To | sully a | heart so | brilliant and | bright;

But | drops of | kind re | membrance | borrow,

To | bathe the | relic from | morn to | night.”

Что стих, построенный таким образом, является совершенно ритмичным, мы знаем по той точности, с которой он ложится на музыку. Музыкальные такты указали бы на деления, или, по крайней мере, на количество стоп, если бы у нас были какие-либо сомнения по этому предмету.

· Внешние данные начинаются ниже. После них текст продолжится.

Record devices {I : Ids} (w : World) (m : sessions) : Prop := {
  dv_ok : forall x, is_Some (m !! x) -> device_ok x.1 x.2;
  dv_known : forall u d, device_ok u d -> is_Some (maps w userdeviceid_metadata !! pair_bytes u d) <-> is_Some (m !! (u, d));
  dv_keys : forall k, is_Some (maps w userdeviceid_metadata !! k) -> exists u d, device_ok u d /\ k = pair_bytes u d;
  dv_token : forall u d t, device_ok u d -> maps w userdeviceid_token !! pair_bytes u d = Some t <-> m !! (u, d) = Some (Some t);
  dv_find : forall t k, maps w token_userdeviceid !! t = Some k <->
    exists u d, k = pair_bytes u d /\ m !! (u, d) = Some (Some t) }.

(** No device is logged in by the token. *)
Definition unused (t : bytes) (m : sessions) : Prop := forall x, m !! x <> Some (Some t).

Section tokens.
Context {I : Ids}.
Implicit Types (w : World) (m : sessions).

Lemma dv_unique w m x y t : devices w m -> m !! x = Some (Some t) -> m !! y = Some (Some t) -> x = y.
Proof.
  intros D Hx Hy. destruct x as [u d], y as [u' d'].
  assert (device_ok u d /\ device_ok u' d') as [Ho Ho'] by (split; by apply (dv_ok w m D (_, _))).
  apply device_inj; [done..|]. apply (inj Some).
  rewrite <- (proj2 (dv_find w m D t (pair_bytes u d))) by eauto.
  apply (dv_find w m D). eauto.
Qed.

(** The table of tokens without that of one device. *)
Definition without (m : sessions) (x : bytes * bytes) (t : table) : table :=
  match m !! x with Some (Some old) => delete old t | _ => t end.

Lemma lookup_without w m u d t k :
  devices w m -> device_ok u d ->
  without m (u, d) (maps w token_userdeviceid) !! t = Some k <->
  exists u' d', k = pair_bytes u' d' /\ m !! (u', d') = Some (Some t) /\ (u', d') <> (u, d).
Proof.
  intros D Ho. unfold without.
  destruct (m !! (u, d)) as [[old|]|] eqn:Hm.
  - rewrite lookup_delete_Some, (dv_find w m D). split.
    + intros (Hne & u' & d' & -> & Hm'). exists u', d'. split_and!; [done..|]. intros [= -> ->]. congruence.
    + intros (u' & d' & -> & Hm' & Hne). split; [|by eauto]. intros ->. by apply Hne, (dv_unique w m _ _ t).
  - rewrite (dv_find w m D). split; intros (u' & d' & -> & Hm'); exists u', d'; split_and!; naive_solver congruence.
  - rewrite (dv_find w m D). split; intros (u' & d' & -> & Hm'); exists u', d'; split_and!; naive_solver congruence.
Qed.
(* ===== verification/Uiaa.v ===== *)
(** * User-interactive authentication

    Models [src/service/uiaa/mod.rs]: a request that needs more than an access
    token starts a session; the client completes stages of the session (its
    password, a registration token, a dummy stage) until those of one flow
    are complete.

    The sessions are a table of [World]; the request they belong to is kept in
    memory. *)

From stdpp Require Import prelude gmap strings list sorting countable.
From Stdlib Require Import ZArith Lia.
From Stdlib Require Import Strings.Byte.
From S2P Require Import Prelude MachineInt PduCount Matrix DbCodec DbMap CoreUtils Effects Short World AccountData.
From S2P Require Import StateCache Outliers ToyServer Users ToDevice.

(** ** Data of ruma *)

Inductive AuthType := PasswordStage | RegistrationTokenStage | DummyStage | OtherStage (name : bytes).
#[export] Instance AuthType_eq_dec : EqDecision AuthType.
Proof. solve_decision. Defined.

Record UiaaInfo := MkUiaa {
  flows : list (list AuthType);      (** the stages of each flow *)
  completed : list AuthType;
  params : bytes;
  session : option bytes;
  auth_error : option bytes }.       (** the message of the [StandardErrorBody] *)

Definition set_session (s : bytes) (i : UiaaInfo) : UiaaInfo :=
  MkUiaa (flows i) (completed i) (params i) (Some s) (auth_error i).
Definition complete (t : AuthType) (i : UiaaInfo) : UiaaInfo :=
  MkUiaa (flows i) (completed i ++ [t]) (params i) (session i) (auth_error i).
Definition set_error (e : bytes) (i : UiaaInfo) : UiaaInfo :=
  MkUiaa (flows i) (completed i) (params i) (session i) (Some e).
Lemma presenceid_parse_key c u : is_u64 c -> user_id_ok u = true -> presenceid_parse (presenceid_key c u) = Done (c, u).
Proof.
  intros Hc Hu. unfold presenceid_parse. destruct (key_parts c u Hc) as [-> ->].
  rewrite decide_False by (unfold presenceid_key; rewrite length_app, length_u64_to_be; lia).
  by rewrite user_id_utf8, Hu, Bytes.u64_from_u8_be.
Qed.

Lemma text_row_ok w t u :
  names_ok w -> t = userid_displayname \/ t = userid_avatarurl -> exists o, some_text (text_row debug t u w) = Done o.
Proof.
  intros Hn Ht. unfold text_row, deserialized, get. destruct (maps w t !! u) as [b|] eqn:Hb; [|by eexists].
  cbn [ok_or mbind outcome_bind]. rewrite from_slice_str by by eapply Hn. by eexists.
Qed.

Lemma presence_event_ok now p u w : names_ok w -> exists e, to_presence_event debug now p u w = Done e /\
  pe_presence e = p_state p /\ pe_status_msg e = p_status_msg p /\
  pe_last_active_ago e = Some (Z.min uint_max (u64_saturating_sub now (p_last_active_ts p))).
Proof.
  intros Hn. unfold to_presence_event.
  destruct (text_row_ok w userid_displayname u Hn) as [d Hd]; [by left|].
  destruct (text_row_ok w userid_avatarurl u Hn) as [a Ha]; [by right|].
  change (AppendPdu.displayname debug u w) with (text_row debug userid_displayname u w). rewrite Hd. cbn [mbind outcome_bind].
  unfold avatar_url. rewrite Ha. by eexists.
Qed.

Lemma presence_count_spec w m u :
  presence_inv w m ->
  presence_count debug u w = match m !! u with Some (c, _) => Done c | None => Fail NotFound end.
Proof.
  intros [HA HI HR]. unfold presence_count, deserialized, get.
  destruct (m !! u) as [[c p]|] eqn:Hm.
  - rewrite (proj2 (HI u (u64_to_be_bytes c))) by eauto. cbn [ok_or mbind outcome_bind].
    destruct (HA u c p Hm) as (_ & Hc & _). by rewrite from_slice_u64.
  - destruct (maps w userid_presenceid !! u) as [b|] eqn:Hb; [|done]. apply HI in Hb as (c & p & Hc & _). congruence.
Qed.

Lemma get_presence_spec now w m u :
  presence_inv w m -> names_ok w ->
  match m !! u with
  | Some (c, p) => exists e, get_presence_row debug now u w = Done (c, e) /\
      pe_presence e = p_state p /\ pe_status_msg e = p_status_msg p /\
      pe_last_active_ago e = Some (Z.min uint_max (u64_saturating_sub now (p_last_active_ts p)))
  | None => get_presence_row debug now u w = Fail (PresenceDb NotFound)
  end.
Proof.
  intros HP Hn. unfold get_presence_row. rewrite (presence_count_spec w m u HP).
  destruct (m !! u) as [[c p]|] eqn:Hm; [|done]. cbn [fail_with mbind outcome_bind].
  rewrite (get_Some _ _ (ser_presence p)) by (apply (pr_rows w m HP); eauto 6). cbn [fail_with mbind outcome_bind].
  unfold from_json_bytes. rewrite de_ser_presence. cbn [ok_or mbind outcome_bind].
  destruct (presence_event_ok now p u w Hn) as (e & -> & He). by exists e.
Qed.
(* ===== verification/ToyNode.v ===== *)
(** * A small server that receives events

    The handler on the room services, with the concrete parameters of
    [ToyServer]: users of another server join the room and are refused. *)

From stdpp Require Import prelude gmap strings list sorting.
From Stdlib Require Import ZArith Lia.
From Stdlib Require Import Strings.Byte.
From S2P Require Import Prelude MachineInt PduCount Matrix ToyRuma EventAuth DbCodec DbMap CoreUtils Effects Short.
From S2P Require Import World AccountData StateCache Timeline Outliers OutlierStore FetchPrev StateCompressor.
From S2P Require Import AuthChain StateAccessor RoomState RoomTables Alias AppendPdu ToyServer Upgrade Node.
Import PduId.

Module ToyNode.
Import ToyServer.

Definition node_ruma : NodeRuma := {| type_of_text := fun b => type_of (unstr b); de_acl := fun _ => None |}.
Definition of_string (v : CanonicalJsonValue) : option string := match v with JString s => Some s | _ => None end.
Definition handler_ruma : HandlerRuma :=
  {| acl_is_allowed := fun _ _ => false; de_redaction := fun _ => None; as_str_room_id := of_string;
     as_user_id := of_string; get_room_state_ids := fun _ _ _ _ => None |}.
Definition federation : Federation :=
  {| get_event := fun _ _ _ => None; verify_event := fun _ _ _ => Some All; instant := fun _ => 0%Z;
     server_running := fun _ => true |}.
Definition chains : chain_cache := one_entry _ _.
#[local] Existing Instance node_ruma.
#[local] Existing Instance handler_ruma.
#[local] Existing Instance federation.
#[local] Existing Instance chains.

#[local] Instance events : PduStore := node_pdus (L := one_stack) (C := chains) true.
#[local] Instance services : RoomServices := node_services true 4 true config admin marked event_id_ok
  ToyAlias.alias_ok (fun _ _ => None) (fun _ => 0%Z) [] 0.

Definition rows_ok (w : World) : bool :=
  forallb (fun r => match raw_from_bytes r.2 with Done _ => true | _ => false end) (map_to_list (maps w eventid_pduid)).

Lemma rows_index w : rows_ok w = true -> index_ok w.
Proof.
  unfold rows_ok. rewrite forallb_forall. intros H e k Hk. specialize (H (e, k)).
  destruct (raw_from_bytes k) as [id| | |] eqn:Er; [by exists id|..]; cbn in H; rewrite Er in H;
    (discriminate H; apply list_elem_of_In, elem_of_map_to_list; exact Hk).
Qed.

Lemma joined_rows : rows_ok (srv_world joined) = true.
Proof. vm_compute. reflexivity. Qed.

Definition node_of (s : Server) (H : rows_ok (srv_world s) = true) : node :=
  exist _ (MkNode s ∅ (None : cache (LruCache := chains))) (rows_index (srv_world s) H).

Definition start : Handler events := MkHandler _ events (node_of joined joined_rows) ∅ 0.

Definition bob : Event :=
  MkEvent "$bob" room "@bob:b" 5 RoomMember "join" (Some "@bob:b") ["$public"] ["$create"; "$levels"; "$public"] None.

Abbreviation receive := (handle_incoming_pdu true 50 50 1 50 192).

(** A result that is [Done], and the state it leaves. *)
Definition is_ok {Er A} (o : outcome Er A) : bool := match o with Done _ => true | _ => false end.
Lemma done_pair {S Er A} (r : outcome Er A * S) d : is_ok r.1 = true -> r = (Done (done_or d r.1), r.2).
Proof. by destruct r as [[] s]. Qed.

(** ** An event from another server *)

Definition received : Handler events := (receive "b" room "$bob" (object bob) true start).2.

Lemma bob_unknown : Outliers.get_pdu_id "$bob" (db start) = None.
Proof. vm_compute. reflexivity. Qed.
Lemma bob_known : Outliers.get_pdu_id "$bob" (db received) <> None.
Proof. vm_compute. discriminate. Qed.

Lemma laws : RoomLaws services.
Proof. apply node_laws. Qed.

Lemma incoming_events_admitted_witness :
  exists create pdu val h1, upgrade_call true 50 50 1 50 192 "b" room "$bob" (object bob) start create pdu val h1 /\
    event_id pdu = "$bob" /\ admitted true 50 50 1 create "b" room pdu h1.
Proof.
  destruct (incoming_events_admitted true 50 50 1 50 192 "b" room "$bob" (object bob) true start laws) as [_ H].
  destruct (H "$bob" bob_unknown bob_known) as (create & pdu & val & h1 & H1 & H2 & _ & _ & H3).
  exists create, pdu, val, h1. exact (conj H1 (conj H2 H3)).
Defined.

(** ** Refused events *)

Lemma no_room : room_exists "!none:a" (db start) = false.
Proof. vm_compute. reflexivity. Qed.

Lemma incoming_refused_witness :
  (receive "b" "!none:a" "$bob" (object bob) true start).1 <> Done None /\
  same_events (db start) (db (receive "b" "!none:a" "$bob" (object bob) true start).2).
Proof.
  destruct (proj2 (incoming_refused true 50 50 1 50 192 "b" "!none:a" "$bob" (object bob) true start laws)
    bob_unknown (or_introl no_room)) as [H1 H2]. exact (conj (H1 None) H2).
Defined.

(** ** An event that is too late

    The room was closed after the event's predecessor. *)

Definition closed : Server := (build 0 (state_event RoomJoinRules "by invitation" "") alice room joined).2.

Lemma closed_rows : rows_ok (srv_world closed) = true.
Proof. vm_compute. reflexivity. Qed.

Definition closed_start : Handler events := MkHandler _ events (node_of closed closed_rows) ∅ 0.

Definition state_step := state_at_event true 50 50 1 bob ToyRuma.ev_create "b" room IdV10 closed_start.
Definition bob_state : gmap Z string := done_or ∅ state_step.1.
Definition check_step := check_event bob room IdV10 bob_state state_step.2.

Lemma state_found : is_ok state_step.1 = true.
Proof. vm_compute. reflexivity. Qed.
Lemma state_ran :
  state_at_event true 50 50 1 bob ToyRuma.ev_create "b" room IdV10 closed_start = (Done bob_state, state_step.2).
Proof.
  pose proof state_found as H. unfold bob_state. unfold state_step in *. revert H.
  generalize (state_at_event true 50 50 1 bob ToyRuma.ev_create "b" room IdV10 closed_start).
  intros r. apply done_pair.
Qed.
Lemma bob_late : check_step.1 = Done true.
Proof. vm_compute. reflexivity. Qed.
Lemma check_found : check_step = (Done true, check_step.2).
Proof. rewrite <- bob_late. apply surjective_pairing. Qed.
Lemma bob_absent : Outliers.get_pdu_id (event_id bob) (db closed_start) = None.
Proof. vm_compute. reflexivity. Qed.
Lemma bob_unmarked : event_soft_failed (event_id bob) (db closed_start) = false.
Proof. vm_compute. reflexivity. Qed.

Definition upgraded := upgrade_outlier_to_timeline_pdu true 50 50 1 bob (object bob) ToyRuma.ev_create "b" room closed_start.

Lemma bob_soft_failed : upgraded.1 = Fail SoftFailed.
Proof. vm_compute. reflexivity. Qed.

Lemma soft_failed_kept_out_witness :
  same_timeline closed_start upgraded.2 /\ event_soft_failed "$bob" (db upgraded.2) = true.
Proof.
  destruct (soft_failed_kept_out true 50 50 1 ToyRuma.ev_create "b" room bob (object bob) IdV10 bob_state closed_start
    state_step.2 check_step.2 laws bob_absent eq_refl bob_unmarked state_ran check_found)
    as (H1 & _ & H2).
  exact (conj H1 (proj1 (H2 bob_soft_failed))).
Defined.

(** ** Two events after the same state *)

Definition talked : Server := (play [message "hello"; message "hi"] joined).2.

Lemma talked_rows : rows_ok (srv_world talked) = true.
Proof. vm_compute. reflexivity. Qed.
Definition talk : node := node_of talked talked_rows.

Definition event_at (id : string) : Event := default bob (Outliers.get_pdu id talk).
Definition hash_at (id : string) : Z := default 0%Z (event_shortstatehash id talk).

Lemma hello_there : Outliers.get_pdu "$hello" talk = Some (event_at "$hello").
Proof. vm_compute. reflexivity. Qed.
Lemma hi_there : Outliers.get_pdu "$hi" talk = Some (event_at "$hi").
Proof. vm_compute. reflexivity. Qed.
Lemma hello_hash : event_shortstatehash "$hello" talk = Some (hash_at "$hello").
Proof. vm_compute. reflexivity. Qed.
Lemma hi_hash : event_shortstatehash "$hi" talk = Some (hash_at "$hello").
Proof. vm_compute. reflexivity. Qed.

Lemma forks_merged_witness :
  exists e, fork_points ["$hello"; "$hi"] talk = Some {[ hash_at "$hello" := e ]} /\
    (e = event_at "$hello" \/ e = event_at "$hi").
Proof.
  exact (forks_merged talk "$hello" "$hi" (event_at "$hello") (event_at "$hi") (hash_at "$hello")
    hello_there hi_there hello_hash hi_hash).
Defined.

End ToyNode.
(** C28. A transaction that another server sends in the name of a third, or with too
    many events or updates, is refused and changes nothing.  Whatever a
    transaction holds and however handling it ends, events keep their positions
    in the timeline.  Each event that enters it enters while the event handler runs
    for an event of the transaction, in the call of the upgrade to the timeline
    that this run makes for it; there it was not soft-failed and passed the
    authorization rules in the state at it and in the current state of its room. *)
Theorem transactions_admit origin body_origin pdus edus s :
  let r := send_transaction_message_route origin body_origin pdus edus s in
  (origin <> body_origin \/ PDU_LIMIT < length pdus \/ EDU_LIMIT < length edus -> r.2 = s /\ exists e, r.1 = Fail e) /\
  (forall e p, get_pdu_id e (ib_node s) = Some p -> get_pdu_id e (ib_node r.2) = Some p) /\
  (forall e, get_pdu_id e (ib_node s) = None -> get_pdu_id e (ib_node r.2) <> None ->
     exists room id value s1 create pdu val h, pdu_handled origin pdus s room id value s1 /\
       upgrade_call debug fetch_fuel resolve_fuel automatic_width prev_fuel max_fetch_prev_events (unstr origin) room id
         value (ib_handler s1) create pdu val h /\
       event_id pdu = e /\ get_pdu_id e (Outliers.db h) = None /\
       get_pdu_id e (Outliers.db (upgrade_outlier_to_timeline_pdu debug fetch_fuel resolve_fuel automatic_width pdu val
         create (unstr origin) room h).2) <> None /\
       admitted debug fetch_fuel resolve_fuel automatic_width create (unstr origin) room pdu h).
Proof.
  unfold send_transaction_message_route. case_decide; [by split_and!; [eauto|..]|].
  case_decide; [by split_and!; [eauto|..]|]. case_decide; [by split_and!; [eauto|..]|].
  split; [intros [?|[?|?]]; done|].
  set (m := parsed ← for_each parse_pdu [] pdus; handle origin (reorder "parsed" (parsed : list IncomingPdu)) (omap de_edu edus)).
  assert (confined positions_kept m) as Hk.
  { apply confined_bind; [apply _|apply still_kept, parse_still|intros l].
    apply confined_bind; [apply _| |intros res].
    - apply confined_for_each; [apply _|]. intros acc x. apply one_room_kept.
    - apply confined_bind; [apply _|apply still_kept, edus_still|intros _; apply confined_ret, _]. }
  split; [exact (Hk s)|]. intros e Hn Hs.
  destruct (handle_turns e origin pdus (omap de_edu edus) s) as (room & id & value & s3 & Hp & Ht).
  { split; [intros Hx; exact (Hx Hn)|exact Hs]. }
  destruct (incoming_turns _ _ _ _ _ _ _ _ _ _ _ _ _ Ht) as (create & pdu & val & h & Hc & Hu).
  destruct (upgrade_turns _ _ _ _ _ _ _ _ _ _ _ Hu) as [He Ha]. destruct Hu as [Hn1 Hu].
  exists room, id, value, s3, create, pdu, val, h. split_and!; [done..| |done|done]. by apply dec_stable.
Qed.
End transactions.

(** ** Repeated messages *)

Section once.
Context (debug : bool) {E : Engine} {I : Ids} {JT : JsonText} {UJ : UserJson} {IR : InboundRuma}.
Context {sched : Schedule} {L : LruCache Z ShortStateInfoVec}.
Implicit Types s : @Server L * Memory.

Abbreviation receive_message := (handle_edu_direct_to_device (L := L) debug).
(** * militaryGameAsset: the character and weapon state machines

    A shallow embedding of [militaryGameAsset.cpp]: the [Weapon] class, the
    [MilitaryCharacter] class and the single-precision arithmetic both rely
    on, followed by the properties of the gameplay logic. *)

From Stdlib Require Import ZArith Bool List Lia.
From Stdlib Require Import Floats.SpecFloat.
From stdpp Require Import base option list gmap strings functions.

Local Open Scope Z_scope.

(** ** Single-precision floats

    C++ [float] is IEEE 754 binary32: 24 bits of precision, infinities at
    exponent 128.  Values are [spec_float]s and every operation rounds to
    nearest even, as the hardware does. *)
Module F32.

Definition prec : Z := 24.
Definition emax : Z := 128.

Definition float : Type := spec_float.

Definition add : float -> float -> float := SFadd prec emax.
Definition mul : float -> float -> float := SFmul prec emax.
Definition div : float -> float -> float := SFdiv prec emax.
Definition sqrt : float -> float := SFsqrt prec emax.
Definition ltb : float -> float -> bool := SFltb.
Definition leb : float -> float -> bool := SFleb.

(** [a > b] on floats: false as soon as one side is NaN. *)
Definition gtb (a b : float) : bool := ltb b a.

(** The float whose value is [m * 2^e]. *)
Definition of_Z2 (m e : Z) : float := binary_normalize prec emax m e false.

Definition zero : float := S754_zero false.
Definition one : float := of_Z2 1 0.

(** The literals of the source. *)
Definition lit_0_1 : float := S754_finite false 13421773 (-27). (* 0.1f *)
Definition lit_0_5 : float := of_Z2 1 (-1).
Definition lit_1_5 : float := of_Z2 3 (-1).
Definition lit_2 : float := of_Z2 2 0.
Definition lit_5 : float := of_Z2 5 0.
Definition lit_80 : float := of_Z2 80 0.
Definition lit_100 : float := of_Z2 100 0.
Definition lit_180 : float := of_Z2 180 0.
Definition lit_360 : float := of_Z2 360 0.

(** A proper binary32 value: the mantissa is canonical for its exponent. *)
Definition valid (x : float) : bool := valid_binary prec emax x.

(** Neither an infinity nor NaN. *)
Definition is_finite (x : float) : bool :=
  match x with
  | S754_zero _ | S754_finite _ _ _ => true
  | S754_infinity _ | S754_nan => false
  end.

(** [fmod x y]: the remainder of [x / y] truncated towards zero.  It has
    the sign of [x], magnitude below [|y|], and is always exact.  With
    [x = mx * 2^ex] and [y = my * 2^ey] both magnitudes are integers in
    units of [2^(min ex ey)], where the remainder is [Z.modulo].  Being
    exact, it is the same float whether the call resolves to the [float]
    or to the [double] overload. *)
Definition fmod (x y : float) : float :=
  match x, y with
  | S754_nan, _ | _, S754_nan => S754_nan
  | S754_infinity _, _ => S754_nan
  | _, S754_zero _ => S754_nan
  | S754_zero _, _ => x
  | S754_finite _ _ _, S754_infinity _ => x
  | S754_finite sx mx ex, S754_finite _ my ey =>
      let e := Z.min ex ey in
      let X := Z.pos mx * 2 ^ (ex - e) in
      let Y := Z.pos my * 2 ^ (ey - e) in
      binary_normalize prec emax (cond_Zopp sx (X mod Y)) e sx
  end.

End F32.

(** ** The part of glm the character uses *)
Module glm.

Record vec3 : Type := mk_vec3 { x : F32.float; y : F32.float; z : F32.float }.

(** [glm::vec3(s)]: all three components are [s]. *)
Definition splat (s : F32.float) : vec3 := mk_vec3 s s s.

(** [v * s] *)
Definition scale (v : vec3) (s : F32.float) : vec3 :=
  mk_vec3 (F32.mul (x v) s) (F32.mul (y v) s) (F32.mul (z v) s).

(** [a + b] *)
Definition plus (a b : vec3) : vec3 :=
  mk_vec3 (F32.add (x a) (x b)) (F32.add (y a) (y b)) (F32.add (z a) (z b)).

(** [glm::dot]: the products are summed left to right. *)
Definition dot (a b : vec3) : F32.float :=
  F32.add (F32.add (F32.mul (x a) (x b)) (F32.mul (y a) (y b)))
          (F32.mul (z a) (z b)).

(** [glm::length(v)] is [sqrt(dot(v, v))]. *)
Definition length (v : vec3) : F32.float := F32.sqrt (dot v v).

(** [glm::normalize(v)] is [v * inversesqrt(dot(v, v))], the inverse
    square root being [1 / sqrt]. *)
Definition normalize (v : vec3) : vec3 :=
  scale v (F32.div F32.one (F32.sqrt (dot v v))).

Definition set_y (v : vec3) (s : F32.float) : vec3 := mk_vec3 (x v) s (z v).

End glm.

(** ** 32-bit [int] *)
Definition INT_MIN : Z := - 2 ^ 31.
Definition INT_MAX : Z := 2 ^ 31 - 1.

(** The value an [int] holds after an arithmetic result [n] is stored. *)
Definition int_wrap (n : Z) : Z := (n + 2 ^ 31) mod 2 ^ 32 - 2 ^ 31.

Definition is_int (n : Z) : Prop := INT_MIN <= n <= INT_MAX.

(** ** class Weapon *)
Module Weapon.

Record WeaponStats : Type := mk_stats {
  maxAmmo : Z;
  currentAmmo : Z;
  damage : F32.float;
  range : F32.float;
  reloadTime : F32.float;
  fireRate : F32.float
}.

Record t : Type := mk {
  stats : WeaponStats;
  weaponType : string;
  lastShotTime : F32.float;
  isReloading : bool
}.

(** [Weapon(type, initialStats)] *)
Definition new (type : string) (initialStats : WeaponStats) : t :=
  mk initialStats type F32.zero false.

Definition GetCurrentTime (w : t) : F32.float := F32.zero.

Definition CanShoot (w : t) : bool :=
  negb (isReloading w) && (0 <? currentAmmo (stats w)).

Definition NeedsReload (w : t) : bool :=
  currentAmmo (stats w) =? 0.

Definition set_currentAmmo (s : WeaponStats) (n : Z) : WeaponStats :=
  mk_stats (maxAmmo s) n (damage s) (range s) (reloadTime s) (fireRate s).

(** [stats.currentAmmo--] is an [int] decrement, [lastShotTime] takes the
    current time. *)
Definition Shoot (w : t) : t :=
  if CanShoot w then
    mk (set_currentAmmo (stats w) (int_wrap (currentAmmo (stats w) - 1)))
       (weaponType w) (GetCurrentTime w) (isReloading w)
  else w.

Definition StartReload (w : t) : t :=
  if negb (isReloading w) then
    mk (stats w) (weaponType w) (lastShotTime w) true
  else w.

(** How a weapon may differ from an earlier state of itself: it has no more
    rounds than before, it has not changed at all if it was reloading, and
    it is still empty if it was. *)
Definition never_refills (w w' : t) : Prop :=
  currentAmmo (stats w') <= currentAmmo (stats w) /\
  (isReloading w = true -> w' = w) /\
  (currentAmmo (stats w) = 0 -> currentAmmo (stats w') = 0).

Чтобы мы могли более отчетливо воспринять смешение двух видов стоп в этом примере, давайте сведем его полностью к трехсложным стопам с помощью небольших изменений в выражении:—

When in my tomb I shall calmly be | lying,

O | carry my heart to my conqueror dear:

Tell her it liv’d upon smiles and on | nectar

Of | brilliant hue, while it lingered here.

Bid her not shed any token of | sorrow

To | sully a heart so resplendant and | glowing;

But | fountains of loving rememberance | borrow,

To | water the relic from morning to even.

Я расположил эту вариацию так, чтобы неполные стопы в конце одной строки и начале следующей в каждом двустишии, так же как и остальные, составляли полный дактиль; и таким образом, размер продолжается через каждые две написанные строки в длинную строку из семи дактилей и сильного слога. Но легко заметить, что если бы стопы были оставлены неполными в конце каждой написанной строки, пауза в метре восполнила бы недостающее и предотвратила бы восприятие стиха как нерегулярного. Таким образом, это все еще истинно дактилические строки:—

When in my tomb I shall calmly recline

O carry my heart to my conqueror dear;

Tell her it lived upon smiles and on wine

Of brilliant hue, while it lingered here.

Теперь я расположу тот же отрывок так, чтобы свести его полностью к двусложным стопам, что изменит характер стихосложения.

When in death I calm recline,

O bear my heart to her I love;

Say it liv’d on smiles and wine

Of brightest hue, while here above.

Bid her shed no tear of grief

To soil a heart so clear and bright;

But drops of kind remembrance give

To bathe the gem from morn to night.

Поскольку двусложные стопы могут быть разделены либо как дактили, либо как анапесты, так и двусложные стопы могут быть разделены либо как хореи, либо как ямбы. Таким образом, мы можем сканировать любым из этих способов—

O | bear my | heart to | her I | love,

O bear | my heart | to her | I love.

Но в этом случае, как и в случае с двусложными стопами, метр более решительно хореический, потому что каждая строка (то есть каждое двустишие, как здесь написано) начинается с сильного слога.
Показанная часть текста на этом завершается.